### Exercise
Return every line of the records that includes the string "clean".

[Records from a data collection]
•••
Lemma from_le_bound l : bytes_ok l -> is_u (8 * Z.of_nat (length l)) (from_le l).
Proof.
  induction 1 as [|b l Hb Hl IH]; [by unfold is_u; simpl|].
  unfold is_u in *. cbn [from_le length]. rewrite Nat2Z.inj_succ.
  replace (8 * Z.succ (Z.of_nat (length l))) with (8 + 8 * Z.of_nat (length l)) by lia.
  rewrite Z.pow_add_r by lia. nia.
Qed.

Lemma to_from_le l : bytes_ok l -> to_le (length l) (from_le l) = l.
Proof.
  induction 1 as [|b l Hb Hl IH]; [done|]. cbn [length to_le from_le].
  unfold is_u in Hb. rewrite (Z.add_comm b), Z.mul_comm.
  rewrite Z.shiftr_div_pow2, Z.div_add_l, (Z.div_small b) by lia.
  rewrite Z.add_comm, Z.mod_add, Z.mod_small by lia.
  by rewrite Z.add_0_r, IH.
Qed.

(** ** Reasoning about [prog]

    [frames R m]: every run of [m] moves the state along [R], whether it
    succeeds or fails.  [clean R m]: a failing run does.  [total m]: no run
    fails.  [triple P m Q F]: from a state in [P] a successful run ends in [Q]
    and a failing one in [F]. *)

Section progs.
Context {S E : Type}.

Definition frames {A} (R : relation S) (m : prog S E A) : Prop :=
  forall s, R s (m s).2.
Definition clean {A} (R : relation S) (m : prog S E A) : Prop :=
  forall s e s', m s = (Err e, s') -> R s s'.
Definition total {A} (m : prog S E A) : Prop :=
  forall s, exists a s', m s = (Ok a, s').
Definition triple {A} (P : S -> Prop) (m : prog S E A)
    (Q : A -> S -> Prop) (F : E -> S -> Prop) : Prop :=
  forall s, P s ->
    match m s with (Ok a, s') => Q a s' | (Err e, s') => F e s' end.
•••
### Written solution
    succeeds or fails.  [clean R m]: a failing run does.  [total m]: no run
Definition clean {A} (R : relation S) (m : prog S E A) : Prop :=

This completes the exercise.